I bet ya that bike has more stories to tell than Bob does. 



stan lee said:


> Bob is living in Santa Cruz and it sounds like he is still riding a bit. I talked to him about 18 months ago and he said he was playing a lot of music in his band and traveling. He had tried to donate his first frame to the MTB hall of fame but didn't get a reply so a friend that runs a shop in SC let me know and he sent it out for display. Bob gave me a list of the parts build so maybe one day I'll do it justice Vice Bike will ride again. He sounds like a great guy with a bunch of stories. :thumbsup:


----------



## Slimpee (Oct 3, 2007)

stan lee said:


> Bob is living in Santa Cruz and it sounds like he is still riding a bit. I talked to him about 18 months ago and he said he was playing a lot of music in his band and traveling. He had tried to donate his first frame to the MTB hall of fame but didn't get a reply so a friend that runs a shop in SC let me know and he sent it out for display. Bob gave me a list of the parts build so maybe one day I'll do it justice Vice Bike will ride again. He sounds like a great guy with a bunch of stories. :thumbsup:


Are you at Monkey Wrench in Lincoln? I stop by almost every time i'm in town. I'll be in Lincoln for the summer so i'll definitely be stopping by the new place to see the goods!


----------



## Fillet-brazed (Jan 13, 2004)

Vlad said:


> One of the best things about mountainbiking is the wild plethora of personalities involved. So, let's share information about some of the more interesting characters we know or have read about over the years.
> 
> Larry Hibbard: Anybody know what he's up to these days? He used to race singlespeed and cyclocross for Retrotec, and lived in a tree house. Apparently he's one of the early examples of the mountainbike bum...


Mountain Larry lived up in the redwoods near Aptos and was nicknamed Mountain Larry.

I don't recall him racing for Retrotec or SS though (but he could have).

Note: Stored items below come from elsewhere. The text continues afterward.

(** The three evictions: they never panic; a failed one changes nothing. *)
Lemma zip_ok base raw h w p fs :
  world_ok base raw h w (InMemory p :: fs) ->
  (exists id w' h', zip debug (InMemory p) w = Some (Ok id, Compressed id, w') /\
     refs_of w (InMemory p) = 1%nat /\ evicted base raw h w p fs h' w' (Compressed id)) \/
  (zip debug (InMemory p) w = Some (Err ZramIsFull, InMemory p, w) /\ refs_of w (InMemory p) = 1%nat) \/
  (zip debug (InMemory p) w = Some (Err SharedPage, InMemory p, w) /\ refs_of w (InMemory p) <> 1%nat).
Proof.
  intros H. unfold zip, strong_count. cbn [refs_of].
  destruct (decide (default O (prc (wphys w) !! p) = 1%nat)) as [Hc |]; [| by right; right].
  destruct (zram_evict_ok _ _ _ _ _ _ H) as (r & s & -> & Hr). cbn [mbind option_bind].
  destruct r as [id |]; [| rewrite Hr; by right; left].
  destruct Hr as (w' & h' & -> & Hev). left. exists id, w', h'. done.
Qed.

Lemma swap_out_ok base raw h w p fs :
  world_ok base raw h w (InMemory p :: fs) ->
  (exists id w' h', swap_out debug (InMemory p) w = Some (Ok id, SwappedOut id, w') /\
     refs_of w (InMemory p) = 1%nat /\ evicted base raw h w p fs h' w' (SwappedOut id)) \/
  (swap_out debug (InMemory p) w = Some (Err SwapIsFull, InMemory p, w) /\ refs_of w (InMemory p) = 1%nat) \/
  (swap_out debug (InMemory p) w = Some (Err SharedPage, InMemory p, w) /\ refs_of w (InMemory p) <> 1%nat).
Proof.
  intros H. unfold swap_out, strong_count. cbn [refs_of].
  destruct (decide (default O (prc (wphys w) !! p) = 1%nat)) as [Hc |]; [| by right; right].
  destruct (swap_evict_ok _ _ _ _ _ _ H) as (r & s & -> & Hr). cbn [mbind option_bind].
  destruct r as [id |]; [| rewrite Hr; by right; left].
  destruct Hr as (w' & h' & -> & Hev). left. exists id, w', h'. done.
Qed.

Lemma force_swap_out_ok base raw h w p fs :
  world_ok base raw h w (InMemory p :: fs) ->
  (exists id w' h', force_swap_out debug (InMemory p) w = Some (Ok id, SwappedOut id, w') /\
     evicted base raw h w p fs h' w' (SwappedOut id)) \/
  force_swap_out debug (InMemory p) w = Some (Err SwapIsFull, InMemory p, w).
Proof.
  intros H. unfold force_swap_out.
  destruct (swap_evict_ok _ _ _ _ _ _ H) as (r & s & -> & Hr). cbn [mbind option_bind].
  destruct r as [id |]; [| rewrite Hr; by right].
  destruct Hr as (w' & h' & -> & Hev). left. exists id, w', h'. done.
Qed.

(** ** Allocation and reloading *)

Context (oom : Z -> World -> World).


(** A new tracker and its page. *)
Lemma w_alloc_uninit_ok base raw h w fs :
  world_ok base raw h w fs -> 0 < fa_unallocated_frames (pfa (wphys w)) ->
  exists p w', w_frame_alloc_uninit oom w = (Some p, w') /\
    world_ok base raw h w' (InMemory p :: fs) /\ InMemory p ∉ fs /\ ppn_ok p /\
    keeps h w h w' fs /\ phys_same ∅ (wphys w) (wphys w') /\ is_free raw (wphys w) p /\
    prc (wphys w') = <[p := 1%nat]> (prc (wphys w)) /\
    fa_unallocated_frames (pfa (wphys w')) = fa_unallocated_frames (pfa (wphys w)) - 1.
Proof.
  intros H Hu. destruct (alloc_tracker_uninit_total _ _ _ (wo_phys _ _ _ _ _ H) Hu) as (p & ph & E).
  pose proof (alloc_tracker_uninit_Some _ _ _ _ _ (wo_phys _ _ _ _ _ H) E) as (Hf & Hk & Hm & Hr & Hi).
  pose proof (alloc_tracker_uninit_uses _ _ _ _ _ (wo_phys _ _ _ _ _ H) E) as Hun.
  assert (Hnp : prc (wphys w) !! p = None).
  { apply not_elem_of_dom. unfold is_free in Hf. set_solver. }
  assert (Hnin : InMemory p ∉ fs).
  { intros Hin. destruct (world_ok_mem _ _ _ _ _ _ H Hin) as (n & Hn & _). congruence. }
  exists p, (set_phys w ph). unfold w_frame_alloc_uninit. rewrite E.
  split_and!; try done.
  - destruct H as [? ? ? Hrefs]. constructor; [done.. |]. intros f Hfu. cbn [fcount].
    specialize (Hrefs f Hfu). destruct (decide (f = InMemory p)) as [-> |].
    + rewrite fcount_pos in Hnin. cbn. rewrite Hr, lookup_insert_eq. cbn. lia.
    + destruct f as [q | | |]; cbn in *; try lia. rewrite Hr, lookup_insert_ne by congruence. lia.
  - intros f _. destruct f; cbn; [unfold w_mem; cbn; by rewrite Hm | done..].
  - intros q n Hq _. cbn. rewrite Hr, Hm, lookup_insert_ne by congruence.
    split; [done | apply page_eq_refl].
Qed.

Lemma w_alloc_ok base raw h w fs :
  world_ok base raw h w fs -> 0 < fa_unallocated_frames (pfa (wphys w)) ->
  exists p w', w_frame_alloc oom w = (Some p, w') /\
    world_ok base raw h w' (InMemory p :: fs) /\ InMemory p ∉ fs /\ ppn_ok p /\
    page_of h w' (InMemory p) = zero_page /\
    keeps h w h w' fs /\ phys_same ∅ (wphys w) (wphys w') /\ is_free raw (wphys w) p /\
    prc (wphys w') = <[p := 1%nat]> (prc (wphys w)) /\
    fa_unallocated_frames (pfa (wphys w')) = fa_unallocated_frames (pfa (wphys w)) - 1.
Proof.
  intros H Hu. destruct (w_alloc_uninit_ok _ _ _ _ _ H Hu)
    as (p & w1 & E & Hok & Hn & Hk & Hkeep & Hsame & Hfree & Hr & Hun).
  exists p, (w_with_mem (fun m => FrameTracker_new m p) w1).
  revert E. unfold w_frame_alloc, w_frame_alloc_uninit. rewrite !alloc_tracker_as_uninit.
  destruct (alloc_tracker_uninit_total _ _ _ (wo_phys _ _ _ _ _ H) Hu) as (p' & ph & E).
  rewrite E. intros [= -> <-]. split; [done |].
  split_and!; try done.
  - destruct Hok. constructor; cbn; [by apply phys_inv_with_mem | done..].
  - cbn. by apply FrameTracker_new_zero.
  - intros f Hf. rewrite <- (Hkeep f Hf). destruct f as [q | | |]; try done. cbn.
    destruct (world_ok_mem _ _ _ _ _ q H Hf) as (n & _ & _ & Hq).
    apply get_bytes_page_eq; [done |]. apply FrameTracker_new_page_eq; [done | congruence].
  - intros q n Hq Hx. destruct (Hsame q n Hq Hx) as [Hq' He]. split; [done |].
    eapply page_eq_trans; [| exact He]. cbn. apply FrameTracker_new_page_eq; [done |].
    intros ->. unfold is_free in Hfree. apply Hfree, elem_of_union_l, elem_of_dom. eauto.
Qed.

(** The state after a page has come back in a new frame. *)
Record reloaded (base : Z) (raw : gset Z) (h : Held) (w : World) (f : Frame) (fs : list Frame)
    (h' : Held) (w' : World) (p : Z) : Prop := {
  re_ok : world_ok base raw h' w' (InMemory p :: fs);
  re_new : InMemory p ∉ fs;
  re_page : page_of h' w' (InMemory p) = page_of h w f;
  re_keeps : keeps h w h' w' fs;
  re_same : phys_same ∅ (wphys w) (wphys w');
  re_isfree : is_free raw (wphys w) p;
  re_count : prc (wphys w') !! p = Some 1%nat;
  re_free : fa_unallocated_frames (pfa (wphys w')) = fa_unallocated_frames (pfa (wphys w)) - 1
}.

(** What [swap_in] and [unzip] do once the page has been read: fill the new
    frame and drop the tracker. *)
Lemma reload_ok base raw h w f fs d p w1 :
  world_ok base raw h w (f :: fs) -> f = Compressed d \/ f = SwappedOut d ->
  0 < fa_unallocated_frames (pfa (wphys w)) -> w_frame_alloc oom w = (Some p, w1) ->
  exists w' h',
    Frame_drop debug (w_with_mem (fun m => put_bytes_array m p 0 (page_of h w f)) w1) f = Some w' /\
    reloaded base raw h w f fs h' w' p.
Proof.
  intros H Hf Hu E. destruct (w_alloc_ok _ _ _ _ _ H Hu)
    as (p' & w1' & E' & Hok & Hnin & Hp & _ & Hk & Hs & Hfree & Hr & Hun).
  rewrite E in E'. injection E' as <- <-.
  pose proof (page_of_ok _ _ _ _ _ f H ltac:(apply elem_of_cons; by left)) as Hd.
  destruct (w_put_ok _ _ _ _ _ _ _ Hok Hnin Hd) as (Hok2 & Hpg & Hk2 & Hs2 & Hr2 & Hf2).
  destruct (Frame_drop_ok _ _ _ _ f (InMemory p :: fs)
              (world_ok_perm _ _ _ _ _ _ (Permutation_swap _ _ _) Hok2))
    as (w' & h' & Ed & Hok3 & Hk3 & Hm3 & Hr3 & Hu3 & _ & _).
  exists w', h'. split; [done |].
  assert (Hnm : forall q, f <> InMemory q) by (intros q ->; destruct Hf as [Hf | Hf]; discriminate Hf).
  constructor; [exact Hok3 | | | | | exact Hfree | |].
  - intros Hin. apply Hnin, elem_of_cons. by right.
  - rewrite (Hk3 (InMemory p)) by (apply elem_of_cons; by left). exact Hpg.
  - intros g Hg. rewrite (Hk3 g) by (apply elem_of_cons; by right).
    rewrite (Hk2 g) by (apply elem_of_cons; by right). apply Hk, elem_of_cons. by right.
  - intros q n Hq _. destruct (Hs q n Hq ltac:(set_solver)) as [Hq1 He1].
    assert (Hqp : q ∉ ({[p]} : gset Z)).
    { intros ->%elem_of_singleton. apply Hfree, elem_of_union_l, elem_of_dom. eauto. }
    destruct (Hs2 q n Hq1 Hqp) as [Hq2 He2]. rewrite Hr3 by apply Hnm. split; [exact Hq2 |].
    unfold w_mem in Hm3. rewrite Hm3. exact (page_eq_trans _ _ _ _ He2 He1).
  - rewrite Hr3, Hr2, Hr by apply Hnm. apply lookup_insert_eq.
  - rewrite Hu3, Hf2, Hun. destruct Hf as [-> | ->]; lia.
Qed.

Lemma unzip_ok base raw h w i fs :
  world_ok base raw h w (Compressed i :: fs) -> 0 < fa_unallocated_frames (pfa (wphys w)) ->
  exists p w' h', unzip oom debug (Compressed i) w = Some (Ok p, InMemory p, w') /\
    reloaded base raw h w (Compressed i) fs h' w' p.
Proof.
  intros H Hu. destruct (w_alloc_ok _ _ _ _ _ H Hu) as (p & w1 & E & Hok & _).
  destruct (reload_ok _ _ _ _ _ _ i _ _ H ltac:(by left) Hu E) as (w' & h' & Ed & Hre).
  exists p, w', h'. split; [| done]. unfold unzip. rewrite E. cbn [mbind option_bind].
  assert (Hl : is_Some (h_zram h !! i)).
  { pose proof (wo_refs _ _ _ _ _ Hok (Compressed i) ltac:(done)) as Hx. cbn in Hx.
    rewrite decide_False, decide_True in Hx by done.
    destruct (st_rc (wzram w1) !! i) as [n |] eqn:En; cbn in Hx; [| lia].
    exact (store_ok_live _ _ _ _ (wo_zram _ _ _ _ _ Hok) En). }
  destruct Hl as [d Hd].
  rewrite (ps_read_spec _ _ _ _ _ (so_holds _ _ (wo_zram _ _ _ _ _ Hok)) Hd)
    by (unfold vlen; by rewrite length_get_bytes_array).
  cbn [mbind option_bind]. cbn [page_of] in Ed. rewrite Hd in Ed.
  change (default [] (Some d)) with d in Ed. by rewrite Ed.
Qed.
(** A cleared frame for a page that has none. *)
Lemma alloc_unallocated_ok base raw h (w : World) (fs rest : list Frame) i :
  world_ok base raw h w (fs ++ rest) -> fs !! i = Some Unallocated ->
  0 < fa_unallocated_frames (pfa (wphys w)) ->
  exists p w1, w_frame_alloc oom w = (Some p, w1) /\
    reloaded base raw h w Unallocated (take i fs ++ drop (S i) fs ++ rest) h w1 p.
Proof.
  intros Hw Hi Hu. destruct (w_alloc_ok oom _ _ _ _ _ Hw Hu)
    as (p & w1 & E & Hok & Hn & _ & Hz & Hk & Hs & Hf & Hr & Hun).
  exists p, w1. split; [done |].
  destruct (frames_split fs rest i _ Hi) as [Hp _].
  constructor; [| | exact Hz | | exact Hs | exact Hf | | exact Hun].
  - eapply world_ok_sub; [| exact Hok]. intros f Hf'. cbn. rewrite Hp. cbn.
    rewrite (decide_False (P := f = Unallocated)) by done. lia.
  - intros Hin. apply Hn. rewrite Hp. apply elem_of_cons. by right.
  - eapply keeps_sub; [exact Hk |]. intros g Hg. rewrite Hp. apply elem_of_cons. by right.
  - rewrite Hr. apply lookup_insert_eq.
Qed.

(** The frame [i] of a map is filled. *)
Definition lm_filled (l : LinearMap) (i : nat) (p : Z) : LinearMap :=
  lm_set_frames (lm_set_active l (active l ++ [wrap16 (Z.of_nat i)])) (<[i := InMemory p]> (frames l)).

Lemma lm_alloc_at (w : World) l i p :
  0 <= lm_get_start l -> lm_get_start l + vlen (frames l) < 2 ^ 64 -> frames l !! i = Some Unallocated ->
  lm_alloc_in_memory debug l (lm_get_start l + Z.of_nat i) p w = Some (lm_filled l i p, w).
Proof.
  intros H0 Hl Hi. unfold lm_alloc_in_memory.
  destruct (lm_at _ _ _ H0 Hl Hi) as (-> & _ & _).
  destruct (lm_at (lm_set_active l (active l ++ [wrap16 (Z.of_nat i)])) i Unallocated)
    as (_ & Hg & Hp); [done | done | done |].
  change (lm_get_start (lm_set_active _ _)) with (lm_get_start l) in Hg, Hp.
  rewrite Hg. cbn. by rewrite Hp.
Qed.

Lemma area_bounds t (w : World) (a : MapArea) :
  area_ok t w a ->
  0 <= lm_get_start (inner a) /\ lm_get_start (inner a) + vlen (frames (inner a)) < 2 ^ 64.
Proof.
  intros Ha. pose proof (ao_range _ _ _ Ha). pose proof (ao_len _ _ _ Ha).
  unfold area_start, area_end in *. lia.
Qed.
(** ** Ranges that no area touches *)

Section Unmapped.
Context {T ZS SS F : Type} `{!PageTable T, !PageStore ZS, !PageStore SS, !File F (World ZS SS)}.
Notation World := (World ZS SS).
Notation MapArea := (MapArea F).
Notation MemorySet := (MemorySet T F).
Context (debug : bool).

(** No area starts at or below the end of the range and ends above its start. *)
Definition untouched (ms : MemorySet) (start_vpn end_vpn : Z) : Prop :=
  Forall (fun a => end_vpn < area_start a \/ area_end a <= start_vpn) (areas ms).

Lemma munmap_loop_untouched t (w : World) s e as_ idx :
  Forall (fun a : MapArea => e < area_start a \/ area_end a <= s) as_ ->
  munmap_loop debug idx as_ t w s e = Some ((fun a => (a, false)) <$> as_, false, None, w).
Proof.
  intros Hf. revert idx. induction Hf as [| a as_ Ha _ IH]; intros idx; [done |].
  cbn [munmap_loop]. unfold munmap_area, check_overlapping.
  assert (E : (e <? area_start a) || (area_end a <=? s) = true).
  { apply orb_true_iff. destruct (Z.ltb_spec e (area_start a)), (Z.leb_spec (area_end a) s); lia || tauto. }
  rewrite E. cbn [mbind option_bind]. by rewrite IH.
Qed.

Lemma filter_marked (as_ : list MapArea) :
  base.filter (fun am => am.2 = true) ((fun a => (a, false)) <$> as_) = [] /\
  fst <$> base.filter (fun am => am.2 = false) ((fun a => (a, false)) <$> as_) = as_.
Proof.
  induction as_ as [| a as_ [IH1 IH2]]; [done |]. rewrite fmap_cons. split.
  - by rewrite filter_cons_False.
  - rewrite filter_cons_True by done. cbn. by rewrite IH2.
Qed.
(** ** The child's table and its trampolines *)

Lemma fork_start base raw h (w : World) (parent : MemorySet) rest :
  space_ok base raw h w parent rest -> 1 <= fa_unallocated_frames (pfa (wphys w)) ->
  exists (t : T) w', new_bare w = Some (mkMS t [] : MemorySet, w') /\
    fork_state base raw h [] w' parent (mkMS t []) rest /\
    keeps h w h w' (area_frames (areas parent) ++ rest) /\
    fa_unallocated_frames (pfa (wphys w')) = fa_unallocated_frames (pfa (wphys w)) - 1.
Proof.
  intros Hsp Hu. pose proof (sp_world _ _ _ _ _ _ Hsp) as Hw.
  destruct (pt_new_spec base raw (wphys w)) as (t & ph & E & Hi & Hv & Hfree & Hsame & Hu'); [apply Hw | done |].
  unfold new_bare. rewrite E. cbn [mbind option_bind]. exists t, (set_phys w ph). split; [done |].
  assert (Hlive : forall p n, prc (wphys w) !! p = Some n -> p ∉ pt_frames t).
  { intros p n Hp Ht. apply (Hfree p Ht), elem_of_union_l, elem_of_dom. eauto. }
  assert (Hfs : forall p, InMemory p ∈ area_frames (areas parent) ++ rest -> p ∉ pt_frames t).
  { intros p Hin. destruct (world_ok_mem _ _ _ _ _ _ Hw Hin) as (n & Hn & _). by eapply Hlive. }
  assert (Hpf : forall p, p ∈ pt_frames (page_table parent) -> p ∉ pt_frames t).
  { intros p Hp. eapply Hlive. eapply pt_inv_frames; [apply Hsp | done]. }
  destruct (w_table_ok base raw h w _ (pt_frames t) ph Hw) as (Hw' & Hk & Hps);
    [by eapply pt_inv_phys | done | done |].
  destruct (pt_stable_same base raw (page_table parent) (wphys w) ph (pt_frames t)) as [Hi' Hv'];
    [apply Hsp | by eapply pt_inv_phys | done | done |].
  split_and!; [constructor; cbn [page_table areas] | done | done].
  - enough (Hx : space_ok base raw h (set_phys w ph) (mkMS (page_table parent) (areas parent)) rest)
      by (by destruct parent).
    apply (space_ok_views base raw h w parent rest); [done | done | done | | apply Hsp].
    intros i a v _ _. cbn. by rewrite Hv'.
  - constructor; cbn [page_table areas]; [done | done | by intros [] | by intros [] | done].
  - intros p Hp Hc. by eapply Hpf.
  - intros k. cbn. rewrite Hv. by intros [? ?].
  - by intros a v e ?%not_elem_of_nil.
Qed.
(* ===== verification/Pipe.v ===== *)
(** * Pipes

    [fs/dev/pipe.rs]: the ring buffer behind a pipe and the reads and writes of
    its two ends. An operation either returns or blocks; a blocked one has
    changed nothing and runs again from the start when its task is woken. The
    ring refines a queue of at most 65536 bytes. *)

From S2P Require Import Prelude Address Phys UserBuf.
#[local] Open Scope kernel_scope.

Definition ESPIPE : Z := -29.
Definition RING_DEFAULT_BUFFER_SIZE : Z := 65536.

Inductive RingBufferStatus := FULL | EMPTY | NORMAL.
#[export] Instance RingBufferStatus_eq_dec : EqDecision RingBufferStatus.
Proof. solve_decision. Defined.

(** The two ends are weak references: [write_end] and [read_end] name a [Pipe],
    and [alive] says which have not been dropped. *)
Record PipeRingBuffer := mkRing {
  rb_arr : list Z; rb_head : Z; rb_tail : Z; rb_status : RingBufferStatus;
  rb_write_end : option nat; rb_read_end : option nat
}.
Record Pipe := mkPipe { p_readable : bool; p_writable : bool }.

Definition read_end_with_buffer : Pipe := mkPipe true false.
Definition write_end_with_buffer : Pipe := mkPipe false true.

Definition set_status (r : PipeRingBuffer) (s : RingBufferStatus) : PipeRingBuffer :=
  mkRing (rb_arr r) (rb_head r) (rb_tail r) s (rb_write_end r) (rb_read_end r).
Definition set_head (r : PipeRingBuffer) (h : Z) : PipeRingBuffer :=
  mkRing (rb_arr r) h (rb_tail r) (rb_status r) (rb_write_end r) (rb_read_end r).

Definition ring_new : PipeRingBuffer :=
  mkRing (replicate (Z.to_nat RING_DEFAULT_BUFFER_SIZE) 0) 0 0 EMPTY None None.

Definition get_used_size (r : PipeRingBuffer) : option Z :=
  match rb_status r with
  | FULL => Some (vlen (rb_arr r))
  | EMPTY => Some 0
  | NORMAL =>
      _ ← assert_ (negb (rb_head r =? rb_tail r));
      Some (if rb_head r <? rb_tail r then rb_tail r -w rb_head r
            else rb_tail r +w vlen (rb_arr r) -w rb_head r)
  end.

(** [copy_nonoverlapping] outside the array is undefined behaviour. *)
Definition buffer_read (r : PipeRingBuffer) (buf_len : Z) : option (list Z * PipeRingBuffer) :=
  let begin := rb_head r in
  let end_ := if rb_tail r <=? rb_head r then RING_DEFAULT_BUFFER_SIZE else rb_tail r in
  let read_bytes := Z.min buf_len (end_ -w begin) in
  bs ← slice (rb_arr r) begin (begin + read_bytes);
  Some (bs, set_head r (if begin +w read_bytes =? RING_DEFAULT_BUFFER_SIZE then 0
                        else begin +w read_bytes)).
Definition buffer_write (r : PipeRingBuffer) (buf : list Z) : option (Z * PipeRingBuffer) :=
  let begin := rb_tail r in
  let end_ := if rb_tail r <? rb_head r then rb_head r else RING_DEFAULT_BUFFER_SIZE in
  let write_bytes := Z.min (vlen buf) (end_ -w begin) in
  arr ← copy_slice (rb_arr r) begin (begin + write_bytes) (take (Z.to_nat write_bytes) buf);
  let tail := if begin +w write_bytes =? RING_DEFAULT_BUFFER_SIZE then 0 else begin +w write_bytes in
  Some (write_bytes,
        mkRing arr (rb_head r) tail (rb_status r) (rb_write_end r) (rb_read_end r)).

I remember KHS, Yeti, and then fairly recently riding for the Family Cycling Center team out of Santa Cruz. One time at Mammoth his bars broke so he used a stick stuck into the other side so he could finish the race.


----------



## stan lee (Mar 5, 2006)

Slimpee said:


> Are you at Monkey Wrench in Lincoln?


That is where the frame is but I'm not there currently- the new MWC location is really cool and Nate, Eric and Carl are great guys.


----------



## ssulljm (Sep 3, 2006)

"One time at Mammoth his bars broke so he used a stick stuck into the other side so he could finish the race".
That episode(stick as handlebar) happened to the Hib at the Worlds....It was Metabief ...

I was right next to him when this happened,and ,due to no outside support for MB racing, could only sit idly by+give him verbal encouragement....

And yes, he finished the CC event


----------



## Rumpfy (Dec 21, 2003)

stan lee said:


> Nate, Eric and Carl are great guys.


Eeeeeeh. ut:


----------



## Rumpfy (Dec 21, 2003)

ssulljm said:


> "One time at Mammoth his bars broke so he used a stick stuck into the other side so he could finish the race".
> That episode(stick as handlebar) happened to the Hib at the Worlds....It was Metabief ...
> 
> I was right next to him when this happened,and ,due to no outside support for MB racing, could only sit idly by+give him verbal encouragement....
> ...


You taunted him?


----------



## Rumpfy (Dec 21, 2003)

Don Myrah is still in the NorCal Bay Area and has since gotten back into racing. I believe he's riding for Ibis/Buy-Cell and doing damn well.

He was at the LG Turkey Day ride last year. I expect he'll be there again this year.


----------



## KDXdog (Mar 15, 2007)

I believe the picture above is a repainted ChrisCross.


----------



## ssulljm (Sep 3, 2006)

You taunted him? 

It was more like a "hey Larry, your screwed,but ya may as well finish" sort of a deal...


----------



## Fillet-brazed (Jan 13, 2004)

From last week:


----------



## Boy named SSue (Jan 7, 2004)

Fillet-brazed said:


> From last week:


So it looks like he's racing for the new Ibis on an old Ibis?


----------



## Vlad (Feb 7, 2004)

It's nice to see racers from the old days still riding.


----------



## joeadnan (Oct 21, 2003)

Neil Murdoch aka Richard Gordon Bannister, mountain bike hall of famer and drug fugitive. He was sentenced to 9 years in 2001, and so should be a free man now. Any news where he is? He should write a book of his experiences, which should serve as a cautionary tale for the rest of us.


----------



## curtis inglis (Dec 5, 2005)

Larry raced for Retrotec in the mid 90s for a year or two.


----------